There is a population of fish AAA and another population of fish BBB. AAA are roughly 0.5-1m large with females usually on the upper end and males on the lower. BBB are roughly 1-2m large with no significant difference between females and males. Local fishermen populations would benefit from understanding the population dynamics between the two species of fish. It is known that BBB is a predator of AAA. The diet of BBB is usually between 50-80% AAA individuals. AAA only eats little cute water plants. It is speculated that the health of the ecosystem is dependent on the interactions of AAA and BBB. It is also known that the stability of population BBB depends on the population AAA (for food). Lastly, it is known that the population of AAA could explode if not eaten - which would result in all resources of the ecosystem depleting due to over-population. Make a model of this system.

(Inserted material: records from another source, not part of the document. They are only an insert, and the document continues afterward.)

Lemma handed_frame F s r w q :
  serializer_inv F s -> queue_of s r = w :: q ->
  let s' := handed s r w q in
  shared s' = shared s /\ next_channel s' = next_channel s /\
  exclusive s' = <[r := wt_owner w]> (exclusive s) /\
  channels s' = <[wt_tx w := ChanSent (Ok tt)]> (channels s) /\
  queue_of s' r = q /\ forall r', r' <> r -> queue_of s' r' = queue_of s r'.
Proof.
  intros Hinv Hq s'.
  assert (Ho : channels s !! wt_tx w = Some ChanOpen).
  { apply (si_open _ _ Hinv r). rewrite Hq. by left. }
  unfold s', handed, Resource.send. cbn. rewrite Ho. cbn. split_and!; try done.
  - by rewrite queue_of_put, decide_True.
  - intros r' Hr'. by rewrite queue_of_put, decide_False.
Qed.

Lemma refused_frame F s r q e :
  serializer_inv F s -> waiters s !! r = Some q ->
  let s' := refused_queue s r q e in
  shared s' = shared s /\ next_channel s' = next_channel s /\ exclusive s' = exclusive s /\
  queue_of s' r = [] /\ (forall r', r' <> r -> queue_of s' r' = queue_of s r') /\
  (forall w, w ∈ q -> channels s' !! wt_tx w = Some (ChanSent (Err e))) /\
  (forall c, c ∉ wt_tx <$> q -> channels s' !! c = channels s !! c).
Proof.
  intros Hinv Hq s'. unfold s', refused_queue.
  destruct (send_all_frame (Err e) q (set_waiters s (delete r (waiters s))))
    as (He & Hs & Hw & _ & Hn & Hc & _).
  assert (Hqq : queue_of s r = q) by (unfold queue_of; by rewrite Hq).
  split_and!; try done.
  - unfold queue_of. rewrite Hw. cbn. by rewrite lookup_delete_eq.
  - intros r' Hr'. unfold queue_of. rewrite Hw. cbn. by rewrite lookup_delete_ne.
  - intros w Hin. apply send_all_told; [|intros w' Hw'|done].
    + rewrite <- Hqq. apply (si_nodup _ _ Hinv).
    + cbn. apply (si_open _ _ Hinv r). by rewrite Hqq.
Qed.
(** * tools/get-pm-apikey.py: the Polymarket credential bootstrap script

    The script is forty-six lines of straight-line Python: it loads the
    [.env] file, reads two environment variables, builds a
    [py_clob_client] client, asks the remote CLOB API for an API
    credential set, prints it, binds it on the client and lists the API
    keys as a self-check.

    The development has three layers.
    - The few pieces of Python the script leans on: truthiness,
      exceptions and [except Exception], [len], [str] of an integer,
      string repetition.
    - [Script], a trace-and-error monad.  A computation yields the list
      of observable events it performed and either a value or the
      exception that stopped it.
    - The script itself, [main], written statement by statement over an
      explicit [World]: the process environment and the behaviour of the
      two third-party libraries ([python-dotenv], [py_clob_client]),
      which are not part of the repository.  What their calls answer
      is a parameter of the run; what the specification says about
      them (which calls are local, which go over the network) is
      marked as modelled from it.

    The two imports are taken to succeed, and so is every [print]: the
    encoding of the console is not modelled. *)

From stdpp Require Import gmap strings list.
From Stdlib Require Import Ascii DecimalString DecimalNat.

(** ** Python values and exceptions *)

(** The exception classes that matter to the control flow.  Only the
    position relative to [Exception] in the class hierarchy is relevant:
    [except Exception] catches every class deriving from it and lets
    [KeyboardInterrupt] (a [BaseException] that is not an [Exception])
    through. *)
Inductive exc_class : Type :=
| ValueError
| TypeError
| AttributeError
| ExceptionSubclass (name : string)
| KeyboardInterrupt.

Record PyExc : Type := mkExc {
  exc_cls : exc_class;
  (** what [str(e)] evaluates to *)
  exc_str : string
}.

Step 1: Conceptualize the System
The system is the natural / real thing you are trying to model.
- Goal: Deconstruct the system into all relevant components.
It looks like BBB is a predator of AAA, BBB requires AAA to survive, and the health of the ecosystem depends on a great model! The size of the fish may not be relevant. The breakdown of diets may not be important other than showing that BBB requires the consumption of AAA to survive.
Step 2: Conceptualize the Model
The model is a representation of the system. This step requires no code. This step could be verbal and linked with Step 1. A great thing to add here is an intial, simple flow diagram showing the input and output of each component of the system.
- Goal: Make a simple flow diagram of the system
Maybe we can assume there is enough food (plants) for AAA to survive. So AAA are just reproducing and maybe die at some small, natural rate. BBB require AAA to survive. BBB eat AAA.
Perhaps we could make two boxes. One would say AAA and have an arrow circling back to it that represents births. The AAA box would also have an arrow coming out of it (or negative arrow) that represents deaths by being eaten by BBB. Box BBB would have this arrow coming into it (BBB survives by eating AAA). Maybe both boxes have small negative arrows coming out of them - representing natural death rates. So what is this model then?
Step 3: Outline Model | Pseudo-math
- Goal: Create pseudo-math equations (maybe some pseudo-code?) that shows what this system is doing.
Perhaps the change of AAA = birth_rate * (number_of_AAA) - kill_rate * (number_of_BBB)
and…
BBB = kill_rate * (number_of_AAA) - starve_rate * (number_of_BBB)
and maybe that starve_rate represents density dependence. This could show that there is competition between BBB individuals.
Step 4: Detailed Flow Diagram
- Goal: Create a paper model that is a near complete model with detailed psuedo-code and pseudo-math.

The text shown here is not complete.